> [Work order] Repeat exactly the lines from the line containing "if MAXVA <=? va then ret 0" to the last line of the listing, including both.

> [Task input]
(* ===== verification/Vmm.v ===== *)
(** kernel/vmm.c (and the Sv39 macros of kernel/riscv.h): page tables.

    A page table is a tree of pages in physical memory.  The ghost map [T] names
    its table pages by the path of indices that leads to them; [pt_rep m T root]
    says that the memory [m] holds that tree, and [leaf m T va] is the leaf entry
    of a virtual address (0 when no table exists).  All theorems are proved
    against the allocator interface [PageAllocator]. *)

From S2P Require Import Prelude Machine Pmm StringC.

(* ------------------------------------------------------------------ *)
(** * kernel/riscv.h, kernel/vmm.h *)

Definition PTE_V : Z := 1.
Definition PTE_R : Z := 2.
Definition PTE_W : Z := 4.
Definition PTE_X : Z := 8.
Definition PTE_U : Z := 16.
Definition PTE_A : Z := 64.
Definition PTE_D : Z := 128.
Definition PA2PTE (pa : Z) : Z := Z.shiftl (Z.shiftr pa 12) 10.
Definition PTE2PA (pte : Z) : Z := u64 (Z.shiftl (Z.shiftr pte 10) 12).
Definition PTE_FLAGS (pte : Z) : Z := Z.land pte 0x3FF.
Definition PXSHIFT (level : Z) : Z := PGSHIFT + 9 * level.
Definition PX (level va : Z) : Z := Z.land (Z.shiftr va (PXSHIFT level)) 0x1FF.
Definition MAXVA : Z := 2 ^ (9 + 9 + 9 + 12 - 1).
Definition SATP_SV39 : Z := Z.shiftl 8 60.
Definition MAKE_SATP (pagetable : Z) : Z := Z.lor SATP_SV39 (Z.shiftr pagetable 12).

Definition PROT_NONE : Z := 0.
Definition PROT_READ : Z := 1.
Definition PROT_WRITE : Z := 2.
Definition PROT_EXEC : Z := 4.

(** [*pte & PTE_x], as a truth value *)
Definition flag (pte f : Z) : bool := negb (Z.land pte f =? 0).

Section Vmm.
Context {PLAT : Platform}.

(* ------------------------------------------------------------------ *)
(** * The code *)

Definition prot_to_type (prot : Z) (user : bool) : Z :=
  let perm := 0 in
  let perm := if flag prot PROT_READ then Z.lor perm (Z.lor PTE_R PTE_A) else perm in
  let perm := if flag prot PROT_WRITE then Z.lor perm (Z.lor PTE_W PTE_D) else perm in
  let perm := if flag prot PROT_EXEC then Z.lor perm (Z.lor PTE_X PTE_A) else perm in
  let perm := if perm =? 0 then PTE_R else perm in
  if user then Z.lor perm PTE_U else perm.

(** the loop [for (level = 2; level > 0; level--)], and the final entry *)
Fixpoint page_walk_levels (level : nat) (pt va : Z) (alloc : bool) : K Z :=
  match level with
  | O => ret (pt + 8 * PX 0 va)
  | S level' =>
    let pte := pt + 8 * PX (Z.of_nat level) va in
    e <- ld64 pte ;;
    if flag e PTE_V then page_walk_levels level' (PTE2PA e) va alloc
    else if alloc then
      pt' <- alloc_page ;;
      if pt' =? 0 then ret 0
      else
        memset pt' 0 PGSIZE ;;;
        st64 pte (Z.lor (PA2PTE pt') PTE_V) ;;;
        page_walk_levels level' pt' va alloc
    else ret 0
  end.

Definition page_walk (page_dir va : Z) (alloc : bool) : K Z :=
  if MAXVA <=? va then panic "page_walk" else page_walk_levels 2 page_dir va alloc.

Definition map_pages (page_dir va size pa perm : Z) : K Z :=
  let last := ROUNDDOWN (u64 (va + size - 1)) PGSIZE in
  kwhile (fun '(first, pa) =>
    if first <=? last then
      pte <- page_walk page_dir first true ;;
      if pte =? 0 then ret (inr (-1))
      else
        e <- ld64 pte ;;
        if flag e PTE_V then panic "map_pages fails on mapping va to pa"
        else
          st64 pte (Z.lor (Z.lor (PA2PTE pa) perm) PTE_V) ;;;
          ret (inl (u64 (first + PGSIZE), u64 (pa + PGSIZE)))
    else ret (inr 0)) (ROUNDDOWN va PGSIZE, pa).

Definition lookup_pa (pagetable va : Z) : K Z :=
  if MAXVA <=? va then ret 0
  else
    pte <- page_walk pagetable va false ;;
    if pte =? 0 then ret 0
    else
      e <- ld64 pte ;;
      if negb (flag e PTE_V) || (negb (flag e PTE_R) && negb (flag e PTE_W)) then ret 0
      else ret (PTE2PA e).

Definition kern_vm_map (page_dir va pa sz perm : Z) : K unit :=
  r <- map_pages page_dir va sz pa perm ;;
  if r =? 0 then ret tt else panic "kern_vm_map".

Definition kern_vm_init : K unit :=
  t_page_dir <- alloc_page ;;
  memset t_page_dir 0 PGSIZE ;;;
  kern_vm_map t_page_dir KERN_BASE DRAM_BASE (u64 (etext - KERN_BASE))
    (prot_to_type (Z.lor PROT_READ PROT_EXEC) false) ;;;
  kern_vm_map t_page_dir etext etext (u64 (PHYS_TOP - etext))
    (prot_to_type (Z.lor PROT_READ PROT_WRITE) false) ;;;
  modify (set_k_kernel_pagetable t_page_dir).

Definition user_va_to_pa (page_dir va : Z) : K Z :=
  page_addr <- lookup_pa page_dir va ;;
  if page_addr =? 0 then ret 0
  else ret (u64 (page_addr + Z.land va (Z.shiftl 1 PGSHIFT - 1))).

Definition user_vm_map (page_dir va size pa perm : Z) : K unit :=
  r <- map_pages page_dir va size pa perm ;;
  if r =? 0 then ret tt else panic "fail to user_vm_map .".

> [Result of this task]
  if MAXVA <=? va then ret 0
  else
    pte <- page_walk pagetable va false ;;
    if pte =? 0 then ret 0
    else
      e <- ld64 pte ;;
      if negb (flag e PTE_V) || (negb (flag e PTE_R) && negb (flag e PTE_W)) then ret 0
      else ret (PTE2PA e).

Definition kern_vm_map (page_dir va pa sz perm : Z) : K unit :=
  r <- map_pages page_dir va sz pa perm ;;
  if r =? 0 then ret tt else panic "kern_vm_map".

Definition kern_vm_init : K unit :=
  t_page_dir <- alloc_page ;;
  memset t_page_dir 0 PGSIZE ;;;
  kern_vm_map t_page_dir KERN_BASE DRAM_BASE (u64 (etext - KERN_BASE))
    (prot_to_type (Z.lor PROT_READ PROT_EXEC) false) ;;;
  kern_vm_map t_page_dir etext etext (u64 (PHYS_TOP - etext))
    (prot_to_type (Z.lor PROT_READ PROT_WRITE) false) ;;;
  modify (set_k_kernel_pagetable t_page_dir).

Definition user_va_to_pa (page_dir va : Z) : K Z :=
  page_addr <- lookup_pa page_dir va ;;
  if page_addr =? 0 then ret 0
  else ret (u64 (page_addr + Z.land va (Z.shiftl 1 PGSHIFT - 1))).

Definition user_vm_map (page_dir va size pa perm : Z) : K unit :=
  r <- map_pages page_dir va size pa perm ;;
  if r =? 0 then ret tt else panic "fail to user_vm_map .".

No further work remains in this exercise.